@FBM,
Actually, it's a wise position. We live in a complex, rich environment about which we don't even know a significant fraction. Even the gabbling, philosophical word merchants recognize that people need to construct a frame of reference for their perceptions and activities. When you are necessarily ignorant of the nature of most of what surrounds you, you have to operate on beliefs which express your best estimate based on what you do know and what your experience of the world has been.
You seem to suggest that skeptics don't believe anything, and that's just silly. Skeptics are those who doubt accepted opinions, if the dictionary is to be relied upon. That doesn't mean that skeptics are the only class of human beings who operate only on what they "know." Like everyone else around them, they have to form beliefs which function to make their world comprehensible and manipulable. That they prefer their own opinions to anyone else's is not evidence that they are possessed of some special wisdom.
I don't believe there is a god, and i am skeptical of the "revealed truth" of scriptures. That's based on my best judgment of all that i have read, heard or seen on the subjects of deities and scriptures. It's certainly not a guess--i was raised in a church, and at first accepted the whole god/devil, heaven/hell claptrap. However, the older i grew to be, the less those stories conformed to my experience of the reality of the world, so i dropped them. I "do" belief all the time. Certitude is at a premium, and is sufficiently rare as to be noteworthy when one finds it.
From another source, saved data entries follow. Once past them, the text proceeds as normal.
(** * BeagleBone LED/button kernel module: a shallow embedding

    The module [BeagleBone_LED-Button.c] drives two LEDs from a kernel
    thread and switches the rendering mode from a GPIO interrupt.  The file
    scope variables of the C file become the record [globals]; the kernel
    services the module calls (GPIO, IRQ, kthread, printk) are modelled by a
    small kernel state together with a log of the calls in program order.
    Every C function is a computation in the state monad [K] over both. *)

From stdpp Require Import gmap strings list.

Local Open Scope Z_scope.

(** ** Machine integers *)

(** [unsigned int] is 32 bits wide on the target. *)
Definition UINT_BITS : Z := 32.
Definition UINT_MODULUS : Z := 2 ^ UINT_BITS.

(** Conversion to [unsigned int]: reduction modulo 2^32. *)
Definition to_uint (z : Z) : Z := z mod UINT_MODULUS.

(** ** Constants of the kernel headers used by the module *)

Definition ENODEV : Z := 19.
Definition EINVAL : Z := 22.
Definition EBUSY : Z := 16.
Definition MAX_ERRNO : Z := 4095.
Definition IRQF_TRIGGER_RISING : Z := 1.
Definition NULL : Z := 0.

Inductive irqreturn : Type := IRQ_NONE | IRQ_HANDLED | IRQ_WAKE_THREAD.

Inductive klevel : Type := KERN_INFO | KERN_ALERT.

Inductive task_state : Type := TASK_RUNNING | TASK_INTERRUPTIBLE.

(** A task pointer is its address seen as a signed machine word; the error
    pointers are the addresses of the last [MAX_ERRNO] bytes. *)
Definition IS_ERR (ptr : Z) : bool := (- MAX_ERRNO <=? ptr) && (ptr <? 0).
Definition PTR_ERR (ptr : Z) : Z := ptr.

(** ** The module's file-scope state *)

(** [enum modes {OFF, ON, FLASH}] *)
Inductive modes : Type := OFF | ON | FLASH.

Definition modes_eqb (a b : modes) : bool :=
  match a, b with
  | OFF, OFF | ON, ON | FLASH, FLASH => true
  | _, _ => false
  end.

Record globals : Type := mkGlobals {
  gpioLedRED : Z;
  gpioLedGREEN : Z;
  gpioButton : Z;
  irqNumber : Z;
  numberPresses : Z;
  currentStateLedRED : bool;
  currentStateLedGREEN : bool;
  ledOn : bool;
  task : Z;
  mode : modes;
  blinkPeriod : Z
}.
The rest of time, i, like everyone else, operate on beliefs which are formed from arcane learning, experience, intuition and a reliance upon reasonable authority.
(Before you ask, i consider reasonable authority to be someone who has minutely studied a subject, and who makes statements which they are able explain in simple language, and to defend with accounts of experience and research. I don't do well with the "because i say so" variety of authority.)